Exercise objective = What follows is a set of records; repeat all of them exactly.

Stored data:
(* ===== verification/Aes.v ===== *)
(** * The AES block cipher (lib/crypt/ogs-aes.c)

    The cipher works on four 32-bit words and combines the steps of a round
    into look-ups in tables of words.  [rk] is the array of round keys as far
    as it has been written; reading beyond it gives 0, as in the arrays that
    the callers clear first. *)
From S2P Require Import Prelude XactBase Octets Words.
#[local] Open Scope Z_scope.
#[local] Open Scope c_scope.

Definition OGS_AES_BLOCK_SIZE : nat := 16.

Response area =
(* ===== verification/Aes.v ===== *)
(** * The AES block cipher (lib/crypt/ogs-aes.c)

    The cipher works on four 32-bit words and combines the steps of a round
    into look-ups in tables of words.  [rk] is the array of round keys as far
    as it has been written; reading beyond it gives 0, as in the arrays that
    the callers clear first. *)
From S2P Require Import Prelude XactBase Octets Words.
#[local] Open Scope Z_scope.
#[local] Open Scope c_scope.

Definition OGS_AES_BLOCK_SIZE : nat := 16.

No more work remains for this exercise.